The paper is Wilhelm et al., ”The Ice Coverage of Earth-like Planets Orbiting FGK Stars,” accepted at the Planetary Science Journal (preprint). Source code available. Scripts to generate data and figures also available.
Earth has been mostly ice-free in its history. Our modern Earth is showing that even with a very modest rise in CO2 and temperature, that the North pole sea ice is declining quickly, and may even become permanently ice free. Continental ice as glaciers in Greenland and Antarctica will take longer to disappear, but they will eventually. Antarctica was inhabited by dinosaurs. Even if they were homeothermic like birds, there must have been food, and this would be scare in a frozen winter. Estimated temperatures were well above freezing suggesting a forested landscape..
What does surprise me is the finding of equatorial ice belts. This seems so counterintuitive.
“What does surprise me is the finding of equatorial ice belts. This seems so counterintuitive.”
Yes. How is that possible? If the spin-axis and orbital-axis are aligned then the equator is closest to the sun. If the spin-axis and orbital-axis are anti-aligned (like Uranus) then while one pole should be warmest, the other would be in permanent night, until they swap for the second half of the orbit, meaning you should intuitively expect half-year seasonal ice caps at whichever pole is facing away from the sun.
What is the mechanism at work here? Were greenhouse gases concentrated away from the poles on these ice belt planets?
You beat me to it – having extensive surface ice was anomalous on our own Earth, and in the past 600 million years was mostly concentrated to the Carboniferous and the Pleistocene/Holecene periods. If Antarctica was still connected to Australia by land (blocking the Circumpolar Current from forming), and Alaska/Northeast Siberia didn’t effectively form a land barrier against warm ocean currents going into the Arctic, we might not have permanent polar ice sheets at all right now.
The “ice belts” are on planets with a very high axial tilt.
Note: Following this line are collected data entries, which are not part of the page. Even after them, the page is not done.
(** The float literals of [encode_float], as binary64 numbers:
    [1.18e-38], [3.4e38], [2.23e-308] and [1.8e308] (which exceeds the
    largest finite float and so denotes infinity). *)
Definition float_1_18e_38 : spec_float := S754_finite false 4520861845554372 (-178).
Definition float_3_4e38 : spec_float := S754_finite false 8999725064576941 75.
Definition float_2_23e_308 : spec_float := S754_finite false 4513570248753027 (-1074).
Definition float_1_8e308 : spec_float := S754_infinity false.
Definition float_inf : spec_float := S754_infinity false.
Definition float_neg_inf : spec_float := S754_infinity true.

(** ** The marker table *)

Definition NOOP : byte := "N".
Definition EOS : byte := "E".
Definition NULL : byte := "Z".
Definition FALSE : byte := "F".
Definition TRUE : byte := "T".
Definition INT8 : byte := "B".
Definition INT16 : byte := "i".
Definition INT32 : byte := "I".
Definition INT64 : byte := "L".
Definition FLOAT : byte := "d".
Definition DOUBLE : byte := "D".
Definition STRING_S : byte := "s".
Definition STRING_L : byte := "S".
Definition HIDEF_S : byte := "h".
Definition HIDEF_L : byte := "H".
Definition ARRAY_S : byte := "a".
Definition OBJECT_S : byte := "o".
Definition ARRAY_L : byte := "A".
Definition OBJECT_L : byte := "O".

Definition mem (t : byte) (set : list byte) : bool :=
  existsb (Byte.eqb t) set.

Definition CONSTANTS : list byte := [NOOP; EOS; NULL; FALSE; TRUE].
Definition NUMBERS : list byte := [INT8; INT16; INT32; INT64; FLOAT; DOUBLE].
Definition STRINGS : list byte := [STRING_S; STRING_L; HIDEF_S; HIDEF_L].
Definition SHORT_OBJ : list byte := [STRING_S; HIDEF_S; ARRAY_S; OBJECT_S].
Definition LARGE_OBJ : list byte := [STRING_L; HIDEF_L; ARRAY_L; OBJECT_L].
Definition STREAMS : list byte := [ARRAY_S; OBJECT_S].
Definition OBJECT_KEYS : list byte := [STRING_S; STRING_L].
Definition FORBIDDEN : list byte := [NOOP; EOS].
IIRC axial tilts above 60 degrees result in the poles getting more intense sunlight than the equator, and a planet tilted at 90 degrees would basically have chilly conditions year round at the equator unless its atmosphere was warm enough to make the planet ice-free.
“and a planet tilted at 90 degrees would basically have chilly conditions year round at the equator unless its atmosphere was warm enough to make the planet ice-free.”
I’m not understanding how this works. If the planet is spinning at 90 degrees relative to its orbital plane, then shouldn’t it show one pole to the sun for a portion of its orbit, then the equator, then the other pole, and finally the equator again? If it’s spinning on its side then the only way to keep that single pole pointed at the sun would be if it ALSO rotated on the other axis once a year, for a double rotation. As I understand it, this is not what happens, and Uranus shows one pole to the sun for one portion of its orbit, then the other, with a transition where it is showing its equator, either spinning “upwards” or “downwards”. This sounds like equal insolation should be hitting the entire planet averaged over its entire orbit. Or is the effect caused by the fact that when the equator faces the star a given point on the equator spins from the light side to the dark side, allowing for cooling, whereas for the halves of the orbit where one pole or another are facing the star, that entire pole always faces the sun.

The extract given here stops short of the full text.